Work task: As the answer, set down the lines below from the one containing "lift (check_map_entries fabric" through the one containing "read_privilege _ := PRIVILEGE_VIEW;", exactly and inclusively, and no others.

[Saved data entries]
+---+

Definition check_map_entry (fabric : Z) (entry : Z * Z) (s : GroupKeyStore) : res Z () :=
  if (fst entry =? 0) || negb (keyset_exists fabric (snd entry) s) then Err STATUS_CONSTRAINT_ERROR
  else Ok ().

Fixpoint check_map_entries (fabric : Z) (entries : list (Z * Z)) (s : GroupKeyStore) : res Z () :=
  match entries with
  | [] => Ok ()
  | e :: entries => let? _ := check_map_entry fabric e s in check_map_entries fabric entries s
  end.

Definition group_keys_read (w : W) (a : Z) (ctx : ReadCtx) : fin (option bytes) :=
  if a =? ATTR_GROUP_KEY_MAP then
    some_value (encode_group_key_map
      (if rc_filtered ctx
       then map (λ '(g, k), (rc_fabric ctx, g, k)) (map_entries_for (rc_fabric ctx) (view store w))
       else all_map_entries (view store w)))
  else if a =? ATTR_GROUP_TABLE then some_value (encode_group_table (group_table_rows ctx (view membership w)))
  else if a =? ATTR_MAX_GROUPS_PER_FABRIC then some_value (tlv_uint MAX_GROUPS_PER_FABRIC)
  else if a =? ATTR_MAX_GROUP_KEYS_PER_FABRIC then some_value (tlv_uint MAX_GROUP_KEYS_PER_FABRIC)
  else Ok None.

Definition GK (A : Type) : Type := M (W * InvokeCtx) Empty_set A.

(** The status an operation of the store ends with. *)
Definition status_of_keys {A} (m : M GroupKeyStore Z A) (k : A → GK InvokeReply) : GK InvokeReply := λ s,
  let '(s, r) := on_keys m s in
  match r with
  | Ok a => k a s
  | Err status => (s, Ok (RStatus status))
  | Panic => (s, Panic)
  | OutOfFuel => (s, OutOfFuel)
  end.

Definition key_set_write (fabric : Z) (fields : bytes) : GK InvokeReply :=
  match decode_key_set_write_fields fields with
  | Ok (id, epochs) =>
      status_of_keys (upsert_keyset_epochs fabric id epochs) (λ _, ret (RStatus STATUS_SUCCESS))
  | Err KsMalformed => ret (RStatus STATUS_INVALID_COMMAND)
  | Err KsConstraint => ret (RStatus STATUS_CONSTRAINT_ERROR)
  | Panic => panic
  | OutOfFuel => out_of_fuel
  end.

(** [let Some(keyset_id) = decode_key_set_id(..) else { return INVALID_COMMAND }]. *)
Definition with_key_set_id (fields : bytes) (k : Z → GK InvokeReply) : GK InvokeReply :=
  match decode_key_set_id fields with
  | None => ret (RStatus STATUS_INVALID_COMMAND)
  | Some id => k id
  end.

Definition key_set_read (fabric id : Z) : GK InvokeReply :=
  let! (w, c) := get in
  match find_keyset fabric id (view store w), id =? IPK_KEY_SET_ID with
  | Some ks, _ =>
      let! f := lift (encode_key_set_read_response id (ks_start0 ks)) in ret (RData RESP_KEY_SET_READ f)
  | None, true => let! f := lift (encode_key_set_read_response id 0) in ret (RData RESP_KEY_SET_READ f)
  | None, false => ret (RStatus STATUS_NOT_FOUND)
  end.

Definition key_set_remove (fabric id : Z) : GK InvokeReply :=
  if id =? IPK_KEY_SET_ID then ret (RStatus STATUS_INVALID_COMMAND)
  else
    status_of_keys (remove_keyset fabric id) (λ map_changed,
      (if map_changed then modify (λ '(w, c), (w, push_changed ATTR_GROUP_KEY_MAP c)) else ret ()) ;;!
      ret (RStatus STATUS_SUCCESS)).

Definition key_set_read_all_indices (fabric : Z) : GK InvokeReply :=
  let! (w, c) := get in
  let ids := IPK_KEY_SET_ID ::
    List.filter (λ id, negb (id =? IPK_KEY_SET_ID)) (keyset_ids_for fabric (view store w)) in
  let! f := lift (encode_indices ids) in ret (RData RESP_KEY_SET_READ_ALL_INDICES f).

Definition group_keys_invoke (cmd : Z) (fields : bytes) : GK InvokeReply :=
  if negb ((cmd =? CMD_KEY_SET_WRITE) || (cmd =? CMD_KEY_SET_READ) || (cmd =? CMD_KEY_SET_REMOVE) ||
           (cmd =? CMD_KEY_SET_READ_ALL_INDICES))
  then ret (RStatus STATUS_UNSUPPORTED_COMMAND)
  else
    let! (w, c) := get in
    let fabric := ctx_fabric c in
    if fabric =? 0 then ret (RStatus STATUS_UNSUPPORTED_ACCESS)
    else if cmd =? CMD_KEY_SET_WRITE then key_set_write fabric fields
    else if cmd =? CMD_KEY_SET_READ then with_key_set_id fields (key_set_read fabric)
    else if cmd =? CMD_KEY_SET_REMOVE then with_key_set_id fields (key_set_remove fabric)
    else if cmd =? CMD_KEY_SET_READ_ALL_INDICES then key_set_read_all_indices fabric
    else panic.

Definition group_keys_write (a : Z) (data : bytes) (append : bool) : M (W * InvokeCtx) Z () :=
  if negb (a =? ATTR_GROUP_KEY_MAP) then throw STATUS_UNSUPPORTED_WRITE else
  let! (w, c) := get in
  let fabric := ctx_fabric c in
  if fabric =? 0 then throw STATUS_UNSUPPORTED_ACCESS else
  (if append then
     let! (g, k) := lift (or_constraint (decode_single_struct data decode_group_key_map_entry_body)) in
     lift (check_map_entry fabric (g, k) (view store w)) ;;!
     on_keys (modify (append_map_entry fabric g k))
   else
     let! entries := lift (or_constraint (decode_struct_list data decode_group_key_map_entry_body)) in
     lift (check_map_entries fabric entries (view store w)) ;;!
     on_keys (modify (replace_fabric_map fabric entries))) ;;!
  modify (λ '(w, c), (w, push_changed ATTR_GROUP_KEY_MAP c)).

Definition GroupKeyManagementHandler : ClusterHandler W := {|
  cluster_id := CLUSTER_GROUP_KEY_MANAGEMENT;
  attributes := [ATTR_GROUP_KEY_MAP; ATTR_GROUP_TABLE; ATTR_MAX_GROUPS_PER_FABRIC;
                 ATTR_MAX_GROUP_KEYS_PER_FABRIC];
  h_read := group_keys_read;
  h_invoke := group_keys_invoke;
  accepted_commands := [CMD_KEY_SET_WRITE; CMD_KEY_SET_READ; CMD_KEY_SET_REMOVE; CMD_KEY_SET_READ_ALL_INDICES];
  generated_commands := [RESP_KEY_SET_READ; RESP_KEY_SET_READ_ALL_INDICES];
  h_write := group_keys_write;
  feature_map := 0;
  revision := 2;
  read_privilege _ := PRIVILEGE_VIEW;
  write_privilege _ := PRIVILEGE_MANAGE;
  invoke_privilege _ := PRIVILEGE_ADMINISTER;
  events := [];
  event_privilege _ := PRIVILEGE_VIEW;
  h_stimulate := default_stimulate
|}.
End handler.

(** ** The invariant of the table *)

Definition epoch_ok (e : bytes * Z) : Prop := zlen (fst e) = 16 ∧ bytes_ok (fst e) ∧ in_u 64 (snd e).

(** One to three keys of 16 bytes, with increasing start times. *)
Definition epochs_ok (l : list (bytes * Z)) : Prop :=
  1 ≤ zlen l ≤ 3 ∧ Forall epoch_ok l ∧ StronglySorted Z.lt (map snd l).

Definition keyset_ok (k : GroupKeySet) : Prop :=
  in_u 8 (ks_fabric k) ∧ in_u 16 (ks_id k) ∧ epochs_ok (ks_epochs k).

Definition group_key_count (fabric : Z) (keysets : list GroupKeySet) : Z :=
  zlen (List.filter (λ k, (ks_fabric k =? fabric) && negb (ks_id k =? IPK_KEY_SET_ID)) keysets).

Definition keyset_name (k : GroupKeySet) : Z * Z := (ks_fabric k, ks_id k).

Definition row_ok (s : GroupKeyStore) (m : GroupKeyMapEntry) : Prop :=
  in_u 8 (mk_fabric m) ∧ in_u 16 (mk_group m) ∧ mk_group m ≠ 0 ∧ in_u 16 (mk_keyset m) ∧
  keyset_exists (mk_fabric m) (mk_keyset m) s = true.

(** Key sets are named by fabric and id and well formed, a fabric has at most one
    besides its IPK, and no row of the map dangles. *)
Definition keys_ok (s : GroupKeyStore) : Prop :=
  NoDup (map keyset_name (gk_keysets s)) ∧ Forall keyset_ok (gk_keysets s) ∧
  (∀ fabric, group_key_count fabric (gk_keysets s) ≤ MAX_GROUP_KEYS_PER_FABRIC) ∧
  Forall (row_ok s) (gk_map s).

Lemma keyset_at_name f i k : keyset_at f i k = true ↔ keyset_name k = (f, i).
Proof. unfold keyset_at, keyset_name. rewrite andb_true_iff, !Z.eqb_eq. split; [by intros [-> ->]|by intros [=]]. Qed.

Lemma exists_name f i s : keyset_exists f i s = true ↔ (f, i) ∈ map keyset_name (gk_keysets s).
Proof.
  unfold keyset_exists. rewrite List.existsb_exists, list_elem_of_fmap.
  setoid_rewrite <- list_elem_of_In. setoid_rewrite keyset_at_name. naive_solver.
Qed.

(** Epochs survive being laid out in slots. *)
Lemma ks_epochs_with key0 start0 l f i : zlen ((key0, start0) :: l) ≤ 3 →
  ks_epochs (with_epochs key0 ((key0, start0) :: l) f i) = (key0, start0) :: l.
Proof.
  rewrite zlen_cons. intros Hl. destruct l as [|[k1 t1] [|[k2 t2] [|x l] ] ]; try done.
  rewrite !zlen_cons in Hl. pose proof (zlen_nonneg l). lia.
Qed.

Lemma with_epochs_ok epochs f i key0 start0 l : epochs = (key0, start0) :: l → in_u 8 f → in_u 16 i →
  epochs_ok epochs → keyset_ok (with_epochs key0 epochs f i).
Proof.
  intros -> Hf Hi He. do 2 (split; [done|]). rewrite ks_epochs_with; [done|].
  by destruct He as [ [_ ?] _].
Qed.

Lemma update_first_spec {A} (f : A → bool) g l l' : update_first f g l = Some l' →
  ∃ a x b, l = a ++ x :: b ∧ l' = a ++ g x :: b ∧ f x = true ∧ Forall (λ y, f y = false) a.
Proof.
  revert l'. induction l as [|y l IH]; intros l'; cbn; [done|]. destruct (f y) eqn:Hf.
  - intros [= <-]. exists [], y, l. by split_and!.
  - destruct (update_first f g l) as [k|]; [|done]. intros [= <-].
    destruct (IH k eq_refl) as (a & x & b & -> & -> & Hx & Ha). exists (y :: a), x, b.
    split_and!; try done. by constructor.
Qed.

Lemma update_first_none {A} (f : A → bool) g l : update_first f g l = None → Forall (λ y, f y = false) l.
Proof.
  induction l as [|y l IH]; cbn; [constructor|]. destruct (f y) eqn:Hf; [done|].
  destruct (update_first f g l); [done|]. constructor; auto.
Qed.

Lemma count_app f l k : group_key_count f (l ++ k) = group_key_count f l + group_key_count f k.
Proof. unfold group_key_count. rewrite List.filter_app. apply zlen_app. Qed.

+---+

Task response:
     lift (check_map_entries fabric entries (view store w)) ;;!
     on_keys (modify (replace_fabric_map fabric entries))) ;;!
  modify (λ '(w, c), (w, push_changed ATTR_GROUP_KEY_MAP c)).

Definition GroupKeyManagementHandler : ClusterHandler W := {|
  cluster_id := CLUSTER_GROUP_KEY_MANAGEMENT;
  attributes := [ATTR_GROUP_KEY_MAP; ATTR_GROUP_TABLE; ATTR_MAX_GROUPS_PER_FABRIC;
                 ATTR_MAX_GROUP_KEYS_PER_FABRIC];
  h_read := group_keys_read;
  h_invoke := group_keys_invoke;
  accepted_commands := [CMD_KEY_SET_WRITE; CMD_KEY_SET_READ; CMD_KEY_SET_REMOVE; CMD_KEY_SET_READ_ALL_INDICES];
  generated_commands := [RESP_KEY_SET_READ; RESP_KEY_SET_READ_ALL_INDICES];
  h_write := group_keys_write;
  feature_map := 0;
  revision := 2;
  read_privilege _ := PRIVILEGE_VIEW;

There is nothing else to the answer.